A few days ago, I found a thread on a writer’s message board where the original poster offered a course about book cover design. The proposed course didn’t go over very well. Responses complained about the price of the course (“Two hundred dollars would buy me a lot of book covers.”), while others suggested changes to his website and more samples of past work. Through the full range of comments, though, nobody mentioned time management for writers. Why would they? It was a thread about cover design. Or so it seemed.
A quality book cover is fundamental to your book’s success. We’ve all heard, “never judge a book by its cover,” but that’s exactly what readers do. Have you scrolled through the pages on Amazon, looking for your next great read? Probably. If you’re like most people, you scan the book covers first, one after another. You skip past the covers that don’t have the “right” look. The story itself could be the best ever, but most readers will never find out. A great cover might not convince you to buy the book, but it can make you stop and look.
Time Management Decisions Disguised as Something Else
What struck me about the thread was the overall “do-it-yourself” tone of the original post and many of the replies. The original poster essentially said I can teach you how to do your own cover. Responders argued that I don’t need you to teach me because I can teach myself. Both assertions miss the point. The key question isn’t can a self-published author learn professional cover design, it’s should she?
“Can I?” is a very dangerous question for writers because, at least to some degree, the answer is usually yes. You can learn to produce a book cover.
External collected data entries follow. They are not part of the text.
(** * block-sync: calendar block reconciliation

    A shallow embedding of [src/block-sync.js] (a Google Apps Script that
    mirrors the busy time of two source calendars onto a blocker calendar)
    and the properties of its reconciliation engine.

    The script talks to two external collaborators: the Calendar advanced
    service ([Calendar.Events.list/insert/update/remove]) and the clock
    ([new Date()], read in the time zone of the script). Both are kept
    abstract in the class [Host], the rules of the time zone included; every
    theorem of the section [Properties] holds for every host, so it holds for
    every behaviour of the calendar service (stale search index, failing
    writes, arbitrary pages). The user properties, which hold the sync
    tokens, are part of the modelled world.  [console.log] lines are
    diagnostics and are left out. *)

From stdpp Require Import gmap strings list fin_maps.
From Stdlib Require Import ZArith Ascii.

Open Scope string_scope.
Open Scope list_scope.
Open Scope Z_scope.

(* ===================================================================== *)
(** ** JavaScript values *)
(* ===================================================================== *)

Module JS.

(** Truthiness of an optional string: [undefined] and the empty string
    are falsy. *)
Definition truthy (o : option string) : option string :=
  match o with
  | Some s => if String.eqb s "" then None else Some s
  | None => None
  end.

(** [a || b] on optional strings. *)
Definition or_else (a b : option string) : option string :=
  match truthy a with
  | Some s => Some s
  | None => b
  end.

(** [a === b] on optional strings ([undefined === undefined] holds). *)
Definition strict_eq (a b : option string) : bool :=
  match a, b with
  | Some x, Some y => String.eqb x y
  | None, None => true
  | _, _ => false
  end.

(** [s.includes(t)] *)
Fixpoint includes (s t : string) : bool :=
  String.prefix t s
  || match s with
     | EmptyString => false
     | String _ s' => includes s' t
     end.

(** The names every object inherits from [Object.prototype]: a property
    read [obj[k]] of a plain object finds them although [obj] has no own
    property [k]. *)
Definition prototype_keys : list string :=
  [ "constructor"; "toString"; "toLocaleString"; "valueOf";
    "hasOwnProperty"; "isPrototypeOf"; "propertyIsEnumerable";
    "__proto__"; "__defineGetter__"; "__defineSetter__";
    "__lookupGetter__"; "__lookupSetter__" ].

Definition inherited (k : string) : bool :=
  existsb (String.eqb k) prototype_keys.

(** [\d] *)
Definition is_digit (c : ascii) : bool :=
  let n := nat_of_ascii c in (48 <=? n)%nat && (n <=? 57)%nat.

(** The characters [.] does not match: LF, CR, and (in UTF-8) U+2028 and
    U+2029. *)
Fixpoint has_line_terminator (s : string) : bool :=
  match s with
  | EmptyString => false
  | String c s' =>
      let n := nat_of_ascii c in
      (n =? 10)%nat || (n =? 13)%nat
      || match s' with
         | String c1 (String c2 _) =>
             (n =? 226)%nat && (nat_of_ascii c1 =? 128)%nat
             && ((nat_of_ascii c2 =? 168)%nat || (nat_of_ascii c2 =? 169)%nat)
         | _ => false
         end
      || has_line_terminator s'
  end.

Fixpoint all_digits (s : string) : bool :=
  match s with
  | EmptyString => true
  | String c s' => is_digit c && all_digits s'
  end.

(** The whole of [s] matches [_\d{8}T\d{6}Z]. *)
Definition is_stamp (s : string) : bool :=
  (String.length s =? 17)%nat
  && String.eqb (String.substring 0 1 s) "_"
  && all_digits (String.substring 1 8 s)
  && String.eqb (String.substring 9 1 s) "T"
  && all_digits (String.substring 10 6 s)
  && String.eqb (String.substring 16 1 s) "Z".
(** [f < c] and [f > c] against a finite constant; a nan compares false. *)
Definition np_lt (f : npfloat) (c : Q) : bool :=
  match f with
  | Fin q => Qltb q c
  | NInf => true
  | PInf | NaN => false
  end.

Definition np_gt (f : npfloat) (c : Q) : bool :=
  match f with
  | Fin q => Qgtb q c
  | PInf => true
  | NInf | NaN => false
  end.

(** ** Exceptions *)

Definition exc (A : Type) : Type := option A.

Definition bind {A B : Type} (m : exc A) (k : A -> exc B) : exc B :=
  match m with
  | Some a => k a
  | None => None
  end.

Notation "x <- m ;; k" := (bind m (fun x => k))
  (at level 61, m at next level, right associativity).

(** [d[k]]: an absent key raises. *)
Definition key {A : Type} (field : option A) : exc A := field.

(** [d.get(k, default)]. *)
Definition get {A : Type} (field : option A) (default : A) : A :=
  match field with
  | Some a => a
  | None => default
  end.

(** ** Sequences *)

(** [l[-n:]] for a positive [n]. *)
Definition last_n {A : Type} (n : nat) (l : list A) : list A :=
  skipn (length l - n) l.

(** [deque.append] on a deque created with [maxlen]. *)
Definition deque_append {A : Type} (maxlen : nat) (x : A) (d : list A) : list A :=
  let d' := d ++ [x] in
  if (maxlen <? length d')%nat then tl d' else d'.

(** Python's [all(p(x) for x in l)]. *)
Definition all {A : Type} (p : A -> bool) (l : list A) : bool := forallb p l.
(** * kfp.v2.dsl.type_utils: component I/O type mapping

    A shallow embedding of [sdk/python/kfp/v2/dsl/type_utils.py] and the
    properties of its four lookup functions.

    The module holds two dictionaries built when the module is loaded and
    four functions that read them.  Python values are dynamically typed, a
    method call on a value without that method raises [AttributeError], and
    the dictionaries are module globals that any code could in principle
    write to.  The embedding keeps all three visible: values are a tagged
    union, every function runs in a monad that threads the module globals
    and may raise, and the tables are [gmap]s with string keys.  Nothing in
    the module checks that an argument is a [str] before calling [lower] on
    it, so the arguments include [bytes], the built-in type that is not a
    string and yet has that method. *)

From Stdlib Require Import ZArith NArith Ascii String.
From stdpp Require Import base option list gmap strings fin_maps.

#[local] Open Scope string_scope.
#[local] Set Warnings "-register-all".

(** ** Strings

    A Python [str] is modelled by [string]; a character is a code point in
    the range U+0000..U+00FF.  On that range [str.lower] maps a character
    to a character of the same range, so the model is closed. *)

Module Str.

Definition in_range (lo hi n : N) : bool := (lo <=? n)%N && (n <=? hi)%N.

(** [str.lower] on one code point: the letters A-Z, and the accented
    capitals U+00C0..U+00DE without the multiplication sign U+00D7, move
    up by 32; every other code point below U+0100 is its own lowercase. *)
Definition lower_char (c : ascii) : ascii :=
  let n := N_of_ascii c in
  if in_range 65 90 n || (in_range 192 222 n && negb (n =? 215)%N)
  then ascii_of_N (n + 32)
  else c.

(** [s.lower()] *)
Fixpoint lower (s : string) : string :=
  match s with
  | EmptyString => EmptyString
  | String c s' => String (lower_char c) (lower s')
  end.

(** The capital of an unaccented small letter; other characters are kept.
    Only used to say what a casing of an alias is. *)
Definition upper_char (c : ascii) : ascii :=
  let n := N_of_ascii c in
  if in_range 97 122 n then ascii_of_N (n - 32) else c.

(** [casing s k]: [s] spells [k] with any choice of capital and small
    letters, position by position. *)
Fixpoint casing (s k : string) : bool :=
  match s, k with
  | EmptyString, EmptyString => true
  | String a s', String c k' =>
      (Ascii.eqb a c || Ascii.eqb a (upper_char c)) && casing s' k'
  | _, _ => false
  end.
(* ===== verification/Sharding.v ===== *)
(** * Sharding: Raft group identifiers and the shard router

    Model of kalamdb-sharding: [GroupId] with its numeric, textual and storage-prefix forms
    (group_id.rs), and [ShardRouter] (lib.rs), which maps users, tables and shared-table metadata
    to groups.  Rust's [DefaultHasher] leaves its algorithm unspecified, so hashing is the
    section's [hash_str] and [hash_table]: any functions into [u64]. *)

From Stdlib Require Import ZArith Lia.
From stdpp Require Import base countable strings gmap fin_maps list.
From S2P Require Import Prelude Commons.

Open Scope Z_scope.

Inductive GroupId :=
| Meta
| DataUserShard (id : Z)
| DataSharedShard (id : Z).

#[export] Instance GroupId_eq_dec : EqDecision GroupId.
Proof. solve_decision. Defined.

#[export] Instance GroupId_countable : Countable GroupId.
Proof.
  refine (inj_countable'
    (fun g => match g with Meta => (0, 0) | DataUserShard i => (1, i)
                         | DataSharedShard i => (2, i) end)
    (fun p => if decide (p.1 = 0) then Meta
              else if decide (p.1 = 1) then DataUserShard p.2 else DataSharedShard p.2) _).
  by intros [].
Defined.

Definition is_metadata (g : GroupId) : bool := match g with Meta => true | _ => false end.

Definition is_data (g : GroupId) : bool :=
  match g with DataUserShard _ | DataSharedShard _ => true | Meta => false end.

Definition partition_prefix (g : GroupId) : string :=
  match g with
  | Meta => "raft_meta"
  | DataUserShard id => "raft_data_user_" +:+ string_of_bytes (zero_padded 2 id)
  | DataSharedShard id => "raft_data_shared_" +:+ string_of_bytes (zero_padded 2 id)
  end.

Definition key_prefix (g : GroupId) : string :=
  match g with
  | Meta => "meta"
  | DataUserShard n => "u:" +:+ string_of_bytes (zero_padded 5 n)
  | DataSharedShard n => "s:" +:+ string_of_bytes (zero_padded 5 n)
  end.

Definition as_u64 (g : GroupId) : Z :=
  match g with Meta => 10 | DataUserShard id => 100 + id | DataSharedShard id => 200 + id end.

Definition from_u64 (id : Z) : option GroupId :=
  if id =? 10 then Some Meta
  else if (100 <=? id) && (id <=? 199) then Some (DataUserShard (id - 100))
  else if 200 <=? id then
    if id - 200 <=? u32_max then Some (DataSharedShard (id - 200)) else None
  else None.

Definition all_metadata : list GroupId := [Meta].
Definition all_user_shards (num_shards : Z) : list GroupId :=
  DataUserShard <$> seqZ 0 num_shards.
Definition all_shared_shards (num_shards : Z) : list GroupId :=
  DataSharedShard <$> seqZ 0 num_shards.
Definition all_groups (num_user_shards num_shared_shards : Z) : list GroupId :=
  all_metadata ++ all_user_shards num_user_shards ++ all_shared_shards num_shared_shards.

(** [Display for GroupId]. *)
Definition to_string (g : GroupId) : string :=
  match g with
  | Meta => "meta"
  | DataUserShard id => "data:user:" +:+ string_of_bytes (zero_padded 2 id)
  | DataSharedShard id => "data:shared:" +:+ string_of_bytes (zero_padded 2 id)
  end.

Inductive GroupIdParseError :=
| InvalidUserShardId | InvalidSharedShardId | UnknownGroupIdFormat (s : string).

(** [FromStr for GroupId]. *)
Definition from_str (s : string) : Result GroupIdParseError GroupId :=
  if decide (s = "meta") then Ok Meta
  else
    match strip_prefix (bytes_of_string "data:user:") (bytes_of_string s) with
    | Some id_str =>
        match parse_unsigned u32_max id_str with
        | Some id => Ok (DataUserShard id)
        | None => Err InvalidUserShardId
        end
    | None =>
        match strip_prefix (bytes_of_string "data:shared:") (bytes_of_string s) with
        | Some id_str =>
            match parse_unsigned u32_max id_str with
            | Some id => Ok (DataSharedShard id)
            | None => Err InvalidSharedShardId
            end
        | None => Err (UnknownGroupIdFormat s)
        end
    end.

Inductive ShardKind := KindUser | KindShared | KindStream.

Record Shard := mkShard { shard_kind : ShardKind; shard_id : Z }.

Definition folder_name (s : Shard) : string := "shard_" +:+ string_of_bytes (decimal (shard_id s)).

Record ShardRouter := mkRouter { num_user_shards : Z; num_shared_shards : Z }.

Definition default_config : ShardRouter := mkRouter 32 1.

(** [from_optional_cluster_config]; the cluster config is read for its two shard counts. *)
Definition from_optional_cluster_config (config : option (Z * Z)) : ShardRouter :=
  match config with Some (u, s) => mkRouter u s | None => default_config end.

(** The part of a [TableDefinition] the router reads: its id, its type, and the shard id of
    [TableOptions::Shared] when the options are of that variant. *)
Record TableDefinition := mkTableDefinition {
  td_table_id : TableId;
  td_table_type : TableType;
  td_shared_shard_id : option Z
}.

Inductive SharedOwnerError :=
| NotASharedTable (t : TableId)
| InvalidSharedOwner (shard : Z) (t : TableId).

(** [shared_group_id]: read the placement from metadata. *)
Definition shared_group_id (r : ShardRouter) (table : TableDefinition) :
    Result SharedOwnerError GroupId :=
  match td_shared_shard_id table with
  | None => Err (NotASharedTable (td_table_id table))
  | Some shard =>
      if negb (bool_decide (td_table_type table = Shared)) || (num_shared_shards r <=? shard)
      then Err (InvalidSharedOwner shard (td_table_id table))
      else Ok (DataSharedShard shard)
  end.

Section Router.
Context (hash_str : string -> Z) (hash_table : string -> string -> Z).

Definition hash_to_shard (key : string) (num_shards : Z) : Z := hash_str key mod num_shards.

Definition hash_table_to_shard (t : TableId) (num_shards : Z) : Z :=
  hash_table (namespace_id t) (table_name t) mod num_shards.

Definition route_user (r : ShardRouter) (user : UserId) : Shard :=
  mkShard KindUser (hash_to_shard user (Z.max (num_user_shards r) 1)).

Definition user_group_id (r : ShardRouter) (user : UserId) : GroupId :=
  DataUserShard (shard_id (route_user r user)).

Definition route_stream_user (r : ShardRouter) (user : UserId) : Shard :=
  mkShard KindStream (hash_to_shard user (Z.max (num_user_shards r) 1)).

Definition route_table (r : ShardRouter) (t : TableId) : Shard :=
  mkShard KindUser (hash_table_to_shard t (Z.max (num_user_shards r) 1)).

Definition table_group_id (r : ShardRouter) (t : TableId) : GroupId :=
  DataUserShard (shard_id (route_table r t)).

Definition place_shared_table (r : ShardRouter) (t : TableId) : Z :=
  hash_to_shard (namespace_id t) (Z.max (num_shared_shards r) 1).

(** ** Lemmas *)

Lemma hash_to_shard_range key n : 0 < n -> 0 <= hash_to_shard key n < n.
Proof. apply Z.mod_pos_bound. Qed.

Lemma elem_of_all_groups u s g :
  g ∈ all_groups u s <->
  match g with
  | Meta => True
  | DataUserShard i => 0 <= i < u
  | DataSharedShard i => 0 <= i < s
  end.
Proof using Type.
  clear. unfold all_groups, all_metadata, all_user_shards, all_shared_shards.
  rewrite !elem_of_app, list_elem_of_singleton, !list_elem_of_fmap.
  setoid_rewrite elem_of_seqZ. destruct g as [|i|i]; split; try naive_solver lia.
Qed.

(** ** Properties *)

(** Routing stays inside the configured groups: a user's group and a table's group are among
    [all_groups], the shared shard chosen for a new table is accepted again when its metadata is
    resolved, and all tables of one namespace are placed in the same shared group. *)
Theorem routes_to_configured_groups r user t t' :
  0 < num_user_shards r -> 0 < num_shared_shards r -> namespace_id t = namespace_id t' ->
  user_group_id r user ∈ all_groups (num_user_shards r) (num_shared_shards r) /\
  table_group_id r t ∈ all_groups (num_user_shards r) (num_shared_shards r) /\
  place_shared_table r t = place_shared_table r t' /\
  shared_group_id r (mkTableDefinition t Shared (Some (place_shared_table r t))) =
    Ok (DataSharedShard (place_shared_table r t)) /\
  DataSharedShard (place_shared_table r t) ∈
    all_groups (num_user_shards r) (num_shared_shards r).
Proof.
  intros Hu Hs Hns. rewrite !elem_of_all_groups. unfold place_shared_table. rewrite Hns.
  pose proof (hash_to_shard_range user (Z.max (num_user_shards r) 1) ltac:(lia)).
  pose proof (hash_to_shard_range (namespace_id t') (Z.max (num_shared_shards r) 1) ltac:(lia)).
  pose proof (Z.mod_pos_bound (hash_table (namespace_id t) (table_name t))
                (Z.max (num_user_shards r) 1) ltac:(lia)).
  split_and!; try done; try (simpl; unfold hash_table_to_shard; lia).
  unfold shared_group_id. simpl.
  by rewrite (proj2 (Z.leb_gt _ _)) by lia.
Qed.

End Router.

Lemma group_to_string_bytes_user id :
  0 <= id <= u32_max ->
  bytes_of_string (to_string (DataUserShard id)) =
  bytes_of_string "data:user:" ++ zero_padded 2 id.
Proof.
  intros Hid. unfold to_string. rewrite bytes_of_string_app. f_equal.
  apply bytes_string_bytes, zero_padded_bytes. unfold u32_max, u64_max in *. lia.
Qed.

Lemma group_to_string_bytes_shared id :
  0 <= id <= u32_max ->
  bytes_of_string (to_string (DataSharedShard id)) =
  bytes_of_string "data:shared:" ++ zero_padded 2 id.
Proof.
  intros Hid. unfold to_string. rewrite bytes_of_string_app. f_equal.
  apply bytes_string_bytes, zero_padded_bytes. unfold u32_max, u64_max in *. lia.
Qed.

(** The shard number of a group is a [u32]. *)
Definition group_ok (g : GroupId) : Prop :=
  match g with Meta => True | DataUserShard i | DataSharedShard i => 0 <= i <= u32_max end.

(** Parsing the displayed form of a group id gives the group back, for every [u32] shard
    number (also those wider than the two padded digits). *)
Theorem group_id_display_roundtrip g : group_ok g -> from_str (to_string g) = Ok g.
Proof.
  intros Hg. destruct g as [|id|id]; [done| |]; unfold from_str;
    (rewrite decide_False by (intros E; discriminate E)).
  - rewrite (group_to_string_bytes_user id Hg), strip_prefix_app.
    by rewrite parse_zero_padded by (simpl in Hg; unfold u32_max, u64_max in *; lia).
  - rewrite (group_to_string_bytes_shared id Hg), strip_prefix_app.
    assert (strip_prefix (bytes_of_string "data:user:")
              (bytes_of_string "data:shared:" ++ zero_padded 2 id) = None) as -> by done.
    by rewrite parse_zero_padded by (simpl in Hg; unfold u32_max, u64_max in *; lia).
Qed.

(** In a configuration of at most 100 user shards the numeric id identifies the group:
    [from_u64] inverts [as_u64] on every configured group. *)
Theorem group_id_u64_roundtrip u s g :
  0 <= u <= 100 -> 0 <= s <= u32_max -> g ∈ all_groups u s -> from_u64 (as_u64 g) = Some g.
Proof.
  intros Hu Hs Hg. apply elem_of_all_groups in Hg. unfold from_u64, as_u64.
  destruct g as [|id|id]; [done| |].
  - rewrite (proj2 (Z.eqb_neq _ _)) by lia. rewrite !(proj2 (Z.leb_le _ _)) by lia.
    simpl. do 2 f_equal. lia.
  - rewrite (proj2 (Z.eqb_neq _ _)) by lia. rewrite (proj2 (Z.leb_le 100 _)) by lia.
    rewrite (proj2 (Z.leb_gt _ 199)) by lia. simpl. rewrite !(proj2 (Z.leb_le _ _)) by lia.
    do 2 f_equal. lia.
Qed.

(** With more than 100 user shards, which configuration validation accepts, two configured
    groups share a numeric id: user shard 100 and shared shard 0 are both 200. *)
Theorem group_id_u64_collision u s :
  100 < u -> 0 < s ->
  DataUserShard 100 ∈ all_groups u s /\ DataSharedShard 0 ∈ all_groups u s /\
  as_u64 (DataUserShard 100) = as_u64 (DataSharedShard 0) /\
  from_u64 (as_u64 (DataUserShard 100)) ≠ Some (DataUserShard 100).
Proof. intros Hu Hs. rewrite !elem_of_all_groups. by split_and!. Qed.

(** ** Witnesses *)

Lemma routes_to_configured_groups_witness :
  user_group_id (fun s => str_len s * 7) (mkRouter 32 4) "alice" = DataUserShard 3 /\
  user_group_id (fun s => str_len s * 7) (mkRouter 32 4) "alice" ∈ all_groups 32 4.
Proof.
  split; [reflexivity|].
  apply (routes_to_configured_groups (fun s => str_len s * 7) (fun a b => str_len a)
           (mkRouter 32 4) "alice" (mkTableId "app" "a") (mkTableId "app" "b"));
    reflexivity.
Defined.

Lemma group_id_display_roundtrip_witness :
  to_string (DataUserShard 4294967295) = "data:user:4294967295" /\
  from_str "data:user:4294967295" = Ok (DataUserShard 4294967295).
Proof.
  split; [vm_compute; reflexivity|].
  apply (group_id_display_roundtrip (DataUserShard 4294967295)).
  split; [lia|reflexivity || (vm_compute; discriminate)].
Defined.

Lemma group_id_u64_roundtrip_witness : from_u64 (as_u64 (DataSharedShard 3)) = Some (DataSharedShard 3).
Proof.
  apply (group_id_u64_roundtrip 100 4 (DataSharedShard 3)); [lia|unfold u32_max; lia|].
  apply elem_of_all_groups. lia.
Defined.

Lemma group_id_u64_collision_witness : DataUserShard 100 ∈ all_groups 128 4.
Proof. apply (group_id_u64_collision 128 4); lia. Defined.
(* ===== verification/WriteSet.v ===== *)
(** * WriteSet: the staged writes of one transaction, with savepoints

    Model of kalamdb-transactions/src/write_set.rs and staged_mutation.rs.  A
    [TransactionWriteSet] keeps the ordered list of staged mutations and three structures
    derived from it: the index of the latest mutation per scoped key, one overlay per table,
    and the buffered byte count.  Savepoints record a prefix of the list; rolling back
    truncates the list and rebuilds the derived structures.

    The section's [scalar_size] stands for [approximate_scalar_value_size_bytes], which sizes a
    DataFusion [ScalarValue]. *)

From Stdlib Require Import ZArith Lia.
From stdpp Require Import base countable strings gmap fin_maps list.
From S2P Require Import Prelude Commons Overlay.

Open Scope Z_scope.

Section WriteSet.
Context {Value : Type} (scalar_size : Value -> Z).

Record StagedMutation := mkMutation {
  sm_transaction_id : TransactionId;
  sm_mutation_order : Z;
  sm_table_id : TableId;
  sm_table_type : TableType;
  sm_user_id : option UserId;
  sm_operation_kind : OperationKind;
  sm_primary_key : string;
  sm_payload : gmap string Value;
  sm_tombstone : bool
}.
(* ===== verification/Coordinator.v ===== *)
(** * Coordinator: the in-memory coordinator of explicit transactions

    Model of kalamdb-core/src/transactions/coordinator.rs (with overlay_view.rs and
    commit_result.rs).  The coordinator's three concurrent maps, the commit-sequence tracker, the
    process-wide primary-key claims and the topic publishes staged by procedures are one state;
    each method is a function from that state to a new state and a result.

    [commit] awaits the replicated apply between two runs of coordinator code, and other methods
    may run during the await.  It is therefore two definitions, [commit_seal] (up to the await)
    and [commit_finish] (from the apply's answer on), and [commit] is their composition.

    Parameters: [scalar_size] sizes a DataFusion scalar, [hash_str] is the hash behind the shard
    router, [publish_ok] tells whether the topic publisher accepts a staged publish, and the
    answer of the replicated apply is an argument of [commit_finish].  Error values carry what the
    source formats into its messages. *)

From Stdlib Require Import ZArith Lia.
From stdpp Require Import base countable strings gmap fin_maps list.
From S2P Require Import Prelude Commons Sharding Overlay WriteSet Claims TxnState.

Open Scope Z_scope.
You can learn to format your book, build a website, or set up a Facebook page. The question to ask isn’t, “Can I do it?,” but, “Should I?”
Both sides in the cover design thread focused on the “Can I?” question: “Can a self-published author learn to produce her own book cover?” The better question would have been framed as a “Should I?” question: “Should I spend the time and money necessary to learn how to do a professional cover design?”
How much time should a writer spend learning the basics of cover design and color theory? How much time can she afford to spend away from her writing? Wouldn’t she become a better writer by focusing almost exclusively on her writing, and not splitting time between writing and graphic arts? These are important questions. The answers to them are vital, because in the end, they’re not questions about her ability to learn a new skill. They’re time management choices for a writer disguised as something else.
Writing Time Is Your Most Precious Resource
Writing is hard work. Human nature being what it is, there are times when writers find reasons to do almost anything rather than sit down and write. Fortunately, for those so inclined, a writer can distract herself on an almost endless number of other things–like learning about cover design–things that feel like work, and not procrastination. I didn’t get a chance to write today, but my .html skills are getting better every day! She will become a better writer by writing, not by playing with Photoshop.
Money Isn’t The Real Issue
You can hire a professional cover designer who will produce (hopefully) a beautiful book cover costing thousands of dollars. Most writers don’t have that kind of money to spend on a book cover, so they consider doing their own. Get a copy of Photoshop and watch a few YouTube videos. How hard can it be? And there won’t be a bank-breaking check to write. It seems like an attractive option when publishing on a shoestring.
There is another alternative. There are lots of very inexpensive cover design alternatives, with some as low as ten dollars! Some of the low-priced designers do surprisingly high quality work. My guess is that most will do a better job than a writer moonlighting as a cover designer. Given the wide array of alternatives, it just isn’t necessary to sacrifice your writing time in search of an inexpensive book cover.
Time management for writers is crucial to a writer’s development. The more time a writer spends writing, the better the writing will be. Writing will become easier. Falling into the trap of doing tasks–like cover design–serves only to delay and hinder. Put your focus where it should be: on your writing.
And, do you you really want to know how a Layer Mask works?